But I will say this: after six years of failed promises and recycled excuses, it is time for Alan Joyce to go. Voluntarily or otherwise. I think he’s had a reasonable opportunity at the helm of Qantas. It can’t be argued to have been in any way a success, even in conditions that are universally recognised as difficult for aviation globally.

A canny operator would have made a better fist of the realities with which Joyce was faced; a good example is the man he beat for the role — John Borghetti, now running rings around Joyce at Virgin, and able to sustain big losses on account of the foreign shareholders that bankroll them.

On that point, the Qantas Sale Act must be at the minimum overhauled, if not abolished: if, say, 60% foreign ownership were permitted, with foreign airlines limited to 20% “cornerstone” stakes and the airline mandated to remain based and headquartered in Australia — with some relaxation of the level of maintenance required to be undertaken in Australia to allow Qantas to leverage those shareholdings — I’d wager China Southern, Emirates and British Airways would be early favourites to buy: and if they did, Qantas’ problems with capitalisation would largely be remedied.

There would be little need for talk of debt guarantees or renationalisation.

If those in the position to influence such matters are serious about fixing up Qantas, they should perhaps enquire about the availability of the services of Sir Rod Eddington: a proven fixer and aviation specialist with a record of knocking underperforming airlines into shape, if Eddington couldn’t set Qantas right I don’t know who could.

Either way, the funny little Irishman should take the golden parachute, catch the next plane to Heathrow, and grab himself a connection to Dublin: he has had his go, and the price — rightly or wrongly — will be the 5,000 of his employees shortly to be thrown onto the street.

Joyce should be #5,001; the tragedy is that the savings from sacking all those people will help keep Qantas afloat a bit longer, and their departures in that sense are urgently needed now given unions won’t budge on any meaningful cuts to the (mostly usurious) remunerative agreements of their members.

Nobody will ever know if the outcome might have been different, or whether those jobs could have been saved.* But in order to avoid the same announcement of the same number of additional job losses in another couple of years for the same reasons as were given yesterday, it’s time for Alan Joyce to be given the boot.

 

*Not by government handouts. One car industry this lifetime is quite enough without starting up a ready replacement.

 

 

Surely, Qantas Is Better Alive And Shared Than Extinct?

TIME HAS PROVEN the Qantas Sale Act to be a red herring; rather than a protection for an Australian airline in Australian ownership, headquartered and managed in Australia, this well-intentioned but misguided legislative time bomb now threatens to detonate, wiping out the airline and tens of thousands of jobs with it. The cavalier attitude of those able to help is astonishing. Surely a partly foreign-owned Qantas is preferable to an extinct one?

Once again, Qantas is in the news; not for the right reasons, and not (directly) of its own making.

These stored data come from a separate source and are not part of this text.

Definition revoke (io : bool) (w : world) (public_key : str) : world * res RegistryError.t bool :=
  let registry := w_registry w in
  match decode_public_key public_key with
  | Err e => (w, Err (RegistryError.InvalidKey e))
  | Panic => (w, Panic)
  | Ok decoded =>
      let next := filter (fun device => dr_public_key device <> public_key) (devices registry) in
      if len next =? len (devices registry) then (w, Ok false)
      else if bool_decide (next = []) then (w, Err RegistryError.LastDevice)
      else
        let '(disk, out) := persist_devices io (w_disk w) next in
        match out with
        | Err e => (mkWorld registry (w_flags w) disk, Err e)
        | Panic => (mkWorld registry (w_flags w) disk, Panic)
        | Ok _ =>
            let removed := leases registry !! decoded in
            let registry :=
              mkDeviceRegistry (tunnel_address registry) (prefix_len registry) next
                (delete decoded (leases registry)) in
            let h := match removed with
                     | Some lease => revoke_flag (w_flags w) (lease_authorization lease)
                     | None => w_flags w
                     end in
            (mkWorld registry h disk, Ok true)
        end
  end.

End Store.

(** ** Subnet arithmetic *)

Lemma testbit_ones n i : 0 <= n -> 0 <= i -> Z.testbit (Z.ones n) i = (i <? n).
Proof.
  intros. destruct (Z.ltb_spec i n); [apply Z.ones_spec_low|apply Z.ones_spec_high]; lia.
Qed.

Lemma u32_max_ones : u32_max = Z.ones 32.
Proof. reflexivity. Qed.

Lemma mask_bits p i :
  1 <= p <= 30 -> 0 <= i ->
  Z.testbit (Z.land (Z.shiftl u32_max (32 - p)) u32_max) i = (32 - p <=? i) && (i <? 32).
Proof.
  intros Hp Hi. rewrite Z.land_spec, Z.shiftl_spec, u32_max_ones, (testbit_ones 32 i) by lia.
  destruct (Z.leb_spec (32 - p) i); simpl.
  - rewrite testbit_ones by lia. destruct (Z.ltb_spec (i - (32 - p)) 32), (Z.ltb_spec i 32); simpl; lia || done.
  - by rewrite Z.testbit_neg_r by lia.
Qed.

(** The network of an address, as a multiple of the block size. *)
Lemma network_eq t p :
  u32 t -> 1 <= p <= 30 ->
  Z.land t (Z.land (Z.shiftl u32_max (32 - p)) u32_max) = t / 2 ^ (32 - p) * 2 ^ (32 - p).
Proof.
  intros Ht Hp. rewrite <- Z.shiftr_div_pow2, <- Z.shiftl_mul_pow2, <- Z.ldiff_ones_r by lia.
  apply Z.bits_inj'. intros i Hi. rewrite Z.land_spec, mask_bits, Z.ldiff_spec, testbit_ones by lia.
  destruct (Z.testbit t i) eqn:Hb; [|done]. simpl.
  assert (i < 32).
  { destruct (Z.lt_ge_cases i 32); [done|]. unfold uint in Ht.
    rewrite (Z.bits_above_log2 t i) in Hb; [done|lia|].
    destruct (Z.eq_dec t 0) as [->|]; [simpl; lia|]. apply Z.log2_lt_pow2; [lia|].
    apply Z.lt_le_trans with (2 ^ 32); [lia|]. apply Z.pow_le_mono_r; lia. }
  destruct (Z.ltb_spec i 32), (Z.leb_spec (32 - p) i), (Z.ltb_spec i (32 - p)); simpl; lia || done.
Qed.

Lemma broadcast_eq t p :
  u32 t -> 1 <= p <= 30 ->
  let mask := Z.land (Z.shiftl u32_max (32 - p)) u32_max in
  Z.lor (Z.land t mask) (Z.lxor mask u32_max) = Z.land t mask + 2 ^ (32 - p) - 1.
Proof.
  intros Ht Hp mask.
  assert (Hnot : Z.lxor mask u32_max = Z.ones (32 - p)).
  { apply Z.bits_inj'. intros i Hi. unfold mask.
    rewrite Z.lxor_spec, mask_bits, u32_max_ones, !testbit_ones by lia.
    destruct (Z.leb_spec (32 - p) i), (Z.ltb_spec i 32), (Z.ltb_spec i (32 - p)); simpl; lia || done. }
  assert (Hdisj : Z.land (Z.land t mask) (Z.lxor mask u32_max) = 0).
  { rewrite Hnot. unfold mask. rewrite network_eq, Z.land_ones by (done || lia). apply Z.mod_mul. lia. }
  pose proof (Z.add_lor_land (Z.land t mask) (Z.lxor mask u32_max)) as Hadd.
  rewrite Hdisj in Hadd. rewrite Hnot in *. rewrite Z.ones_equiv in *. lia.
Qed.

(** ** Allocation of addresses *)

Lemma find_from_some free from n a :
  find_from free from n = Some a ->
  from <= a < from + Z.of_nat n /\ free a = true /\ forall b, from <= b < a -> free b = false.
Proof.
  revert from. induction n as [|n IH]; intros from; simpl; [done|].
  destruct (free from) eqn:Hf.
  - intros [= <-]. split; [lia|]. split; [done|lia].
  - intros (Ha & Hfree & Hmin)%IH. split; [lia|]. split; [done|].
    intros b Hb. destruct (Z.eq_dec b from) as [->|]; [done|]. apply Hmin. lia.
Qed.

Lemma find_from_none free from n :
  find_from free from n = None -> forall b, from <= b < from + Z.of_nat n -> free b = false.
Proof.
  revert from. induction n as [|n IH]; intros from; simpl; [lia|].
  destruct (free from) eqn:Hf; [done|]. intros Hn b Hb.
  destruct (Z.eq_dec b from) as [->|]; [done|]. apply (IH _ Hn). lia.
Qed.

Before we get started I want to make it clear that the renationalisation of Qantas, government guarantees of its debt, and other silliness publicly indulged in by those who should know better are the last things I would ever advocate: maybe, maybe, if it ever came down to Qantas folding or not, there could be a case for the government taking it over, restructuring the living daylights out of it, then privatising it again. But that time is not now, and there remains a number of other options to try before anything so drastic is even contemplated.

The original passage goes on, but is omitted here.